::: Source data :::

(** [controlService] ends: whatever Windows answers, with a clock that
    advances as documented, at most 35 rounds of its loop and 34 status queries
    after at most one control. It succeeds exactly when the last status reported is
    the one asked for and none before it was, and it gives up for the time only
    when more than ten seconds have passed. *)
Lemma controlService_terminates fuel nm c to s :
  (35 ≤ fuel)%nat →
  wp (controlService fuel nm c to) (controlled nm to s) s.
Proof.
  intros Hfuel. unfold controlService.
  assert (∀ o s1 tr, makes s s1 tr → omap control_sent tr = [] → omap status_query tr = [] →
    reported tr = [] → clock (st_world s) <= clock (st_world s1) →
    match o with Ret _ => False | Err e => e ≠ timeout_error to | Panic _ => has_nul nm = true end →
    controlled nm to s o s1) as Hearly.
  { intros o s1 tr Hm H1 H2 H3 H4 H5. exists tr. unfold queries_made. rewrite H1, H2, H3.
    split_and!; [done|simpl; lia|simpl; lia|done|]. by destruct o. }
  apply wp_bind. wp_call Connect_one_call as rep1 w1 E1. apply call_clock_le in E1.
  unfold unless_failed at 1. destruct (r_ret rep1 =? 0).
  { eapply Hearly; [done|done|done|done|done|]. by intros [=]. }
  apply (wp_closing _ _ _ _ _ (Disconnect_one_call _)); [intros; by apply controlled_close|].
  apply wp_bind, wp_attempt. destruct (has_nul nm) eqn:Hn.
  { unfold Mgr_OpenService. apply wp_bind, wp_StringToUTF16Ptr; [congruence|intros _].
    eapply Hearly; [done|done|done|done|done|]. done. }
  wp_call (OpenService_one_call _ _ Hn) as rep2 w2 E2. apply call_clock_le in E2.
  cbn [st_world st_trace st_vars] in *.
  unfold unless_failed at 1. destruct (r_ret rep2 =? 0).
  { wp_go. eapply (Hearly _ _ [_; _]); [by unfold makes; cbn; rewrite <- app_assoc|done|done|done|cbn; lia|].
    by intros [=]. }
  apply (wp_closing _ _ _ _ _ (Service_Close_one_call _)); [intros; by apply controlled_close|].
  cbn [Handle]. apply wp_bind, wp_attempt. wp_call Control_one_call as rep3 w3 E3.
  apply call_clock_le in E3. cbn [st_world st_trace st_vars Handle] in *.
  match goal with |- context [Entry (ControlServiceP ?h ?c) rep3] =>
    set (tr := [Entry _ rep1; Entry _ rep2; Entry (ControlServiceP h c) rep3]) end.
  unfold unless_failed. destruct (r_ret rep3 =? 0) eqn:Hr; wp_go.
  { exists tr. split; [by unfold makes; cbn; rewrite <- !app_assoc|].
    split; [done|]. split; [done|]. split; [cbn; lia|]. unfold reported, tr. cbn [omap list_omap reported_status]. rewrite Hr.
    split; [done|]. by intros [=]. }
  apply wp_Now. intros t w4 E4. cbn [st_world] in E4. pose proof (now_clock w3) as H4. rewrite E4 in H4. simpl in H4.
  cbn [st_world st_trace st_vars].
  apply (wp_forever (polling to s t) _ _ _ 34).
  - intros k status s1. apply poll_round.
  - exists tr, [], (r_out rep3). split; [by unfold makes; cbn; rewrite <- !app_assoc|].
    cbn [st_world]. change (queries_made tr) with 0. unfold reported, tr.
    cbn [omap list_omap reported_status]. rewrite Hr. split_and!; try done; try lia.
  - lia.
Qed.
End ManageTheorems.
Lemma control_command fuel word c to :
  (word, (c, to)) ∈ control_commands →
  word ≠ "debug" ∧ command fuel word = Some (controlService fuel svcName c to).
Proof.
  unfold control_commands. rewrite !elem_of_cons.
  intros [[= -> -> ->]|[[= -> -> ->]|[[= -> -> ->]|[]%not_elem_of_nil]]]; done.
Qed.

(** C20: the commands [stop], [pause] and [continue] end, with a clock that advances,
    after at most one control and 34 status queries, and their exit status can be
    relied on. Status 0: the last status Windows has reported is the state asked
    for. Status 1: no status reported was, and if it is the timeout that is
    printed, then more than ten seconds have passed. *)
Theorem control_exit_status `{HC : !Clock} fuel prog arg rest c to s s1 :
  (35 ≤ fuel)%nat → IsAnInteractiveSession s = (Ret true, s1) → Args = prog :: arg :: rest →
  (ToLower arg, (c, to)) ∈ control_commands →
  wp (main' fuel) (λ o s', ∃ tr e, makes s1 s' tr ∧ o = Ret (Some e) ∧
    (length (omap control_sent tr) ≤ 1)%nat ∧ queries_made tr <= 34 ∧
    match e with
    | Returned => ∃ l t, reported tr = l ++ [t] ∧ ss_CurrentState t = to
    | Fatal msg => Forall (other_state to) (reported tr) ∧ ∃ er, e = failed_to (ToLower arg) er ∧
        (er = timeout_error to → clock (st_world s1) + 10 * Second < clock (st_world s'))
    | Exited _ _ => False
    end) s.
Proof.
  intros Hf Hs Ha Hin. apply (wp_main_on_console _ _ _ _ Hs). unfold on_console. rewrite Ha.
  destruct (control_command fuel _ _ _ Hin) as [Hd ->]. rewrite bool_decide_false by done.
  apply wp_finish. eapply wp_mono; [by apply controlService_terminates|].
  intros [[u|]|er|p] s2 (tr & Hm & Hc & Hq & _ & Ho); try done.
  - destruct Ho as (l & t & ? & ? & _). eexists tr, Returned. split_and!; try done. by exists l, t.
  - destruct Ho as [Ho Ht]. exists tr, (failed_to (ToLower arg) er).
    do 5 (split; [done|]). by exists er.
Qed.

(** *** The case of the command *)

(** The same letters are the same command. *)
Lemma ToLower_same_word args args' x y :
  ascii_text x → ascii_text y → same_word x y →
  ToLower (H0 := with_args args) x = ToLower (H0 := with_args args') y.
Proof. intros Hx Hy E. rewrite !ToLower_ascii by done. by rewrite E. Qed.
(* ===== verification/Responsive.v ===== *)
(** * The command [stop] succeeds

    EndToEnd says what status 0 of the command [stop] means; here it is shown that the
    command ends with it. The service does its part by itself (Settling): told to end,
    it comes to rest only when it is over. What the machine owes the two programs is
    the class [Responsive]: a control that is not refused reaches the service, the
    service gets to take its steps in time, its status can be queried. *)
From Stdlib Require Import ZArith Lia.
From stdpp Require Import base option list strings.
From S2P Require Import Prelude GoText Go WinConst Machine GoSyscall Script GoOs Winapi.
From S2P Require Import SvcEvent SvcService SvcAsm SvcSystem SvcProtocol ExampleService ExampleRuns.
From S2P Require Import ExampleEnd Settling MgrText Mgr Resources Security Handles Rules ExampleManage ExampleMain.
From S2P Require Import EndToEnd.

Local Open Scope Z_scope.
Local Open Scope go_scope.

(** ** The service *)
Section Doomed.
Context {Server : Windows} (servicectlhandler : Z) (table : list SERVICE_TABLE_ENTRY).
Abbreviation process := (sys (Win := Server) (Hand := MyHandler)).
Abbreviation moves := (step (Win := Server) (Hand := MyHandler) servicectlhandler table).
Implicit Types s : process.

(** It will be over, or has died. *)
Definition doomed s : Prop := coming s ∨ dead s.

Lemma dead_exec s ls s' : dead s → exec moves s ls s' → s' = s.
Proof.
  intros Hd. apply (exec_invariant moves (λ _ s', s' = s)); [done|].
  intros _ s1 l s2 -> Hs. exfalso. apply Hd. by inv Hs.
Qed.

Lemma doomed_exec s ls s' : wf s → doomed s → exec moves s ls s' → doomed s'.
Proof.
  intros Hw [Hc|Hd] Hex; [left; by eapply coming_exec|right]. by rewrite (dead_exec _ _ _ Hd Hex).
Qed.

Lemma service_sound s : is_service servicectlhandler table s → sound s.
Proof.
  intros (o & x & t & ls & _ & Hex). apply (reachable_sound servicectlhandler table o x t). by exists ls.
Qed.

(** The control has arrived somewhere on the way. *)
Lemma arrives_doomed s ls s' c ev data x :
  wf s → exec moves s ls s' → LControl c ev data x ∈ ls → ends_service c → doomed s'.
Proof.
  intros Hw Hex Hin Hc. left. revert Hin.
  apply (exec_invariant moves (λ ls s', wf s' ∧ (LControl c ev data x ∈ ls → coming s'))) in Hex;
    [apply Hex|split; [done|by intros ?%not_elem_of_nil]|].
  intros ls1 s1 l s2 [Hw1 Hi] Hs. split; [by eapply step_wf|]. intros [Hin|Hl]%elem_of_app.
  - eapply coming_step; [done|by apply Hi|done].
  - apply list_elem_of_singleton in Hl as <-. inv Hs.
    match goal with E : ctlHandler _ _ _ _ _ _ = (Ret ?e, _) |- _ =>
      apply (fatal_coming _ e); [apply elem_of_app; right; by apply list_elem_of_singleton|];
      right; by rewrite (ctlHandler_cmd _ _ _ _ _ _ _ _ E) end.
Qed.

:::

Copy out the entries exactly. Begin at the first line and end with the line that has "controlled nm to s o s1) as Hearly.".

Written answer =>
(** [controlService] ends: whatever Windows answers, with a clock that
    advances as documented, at most 35 rounds of its loop and 34 status queries
    after at most one control. It succeeds exactly when the last status reported is
    the one asked for and none before it was, and it gives up for the time only
    when more than ten seconds have passed. *)
Lemma controlService_terminates fuel nm c to s :
  (35 ≤ fuel)%nat →
  wp (controlService fuel nm c to) (controlled nm to s) s.
Proof.
  intros Hfuel. unfold controlService.
  assert (∀ o s1 tr, makes s s1 tr → omap control_sent tr = [] → omap status_query tr = [] →
    reported tr = [] → clock (st_world s) <= clock (st_world s1) →
    match o with Ret _ => False | Err e => e ≠ timeout_error to | Panic _ => has_nul nm = true end →
    controlled nm to s o s1) as Hearly.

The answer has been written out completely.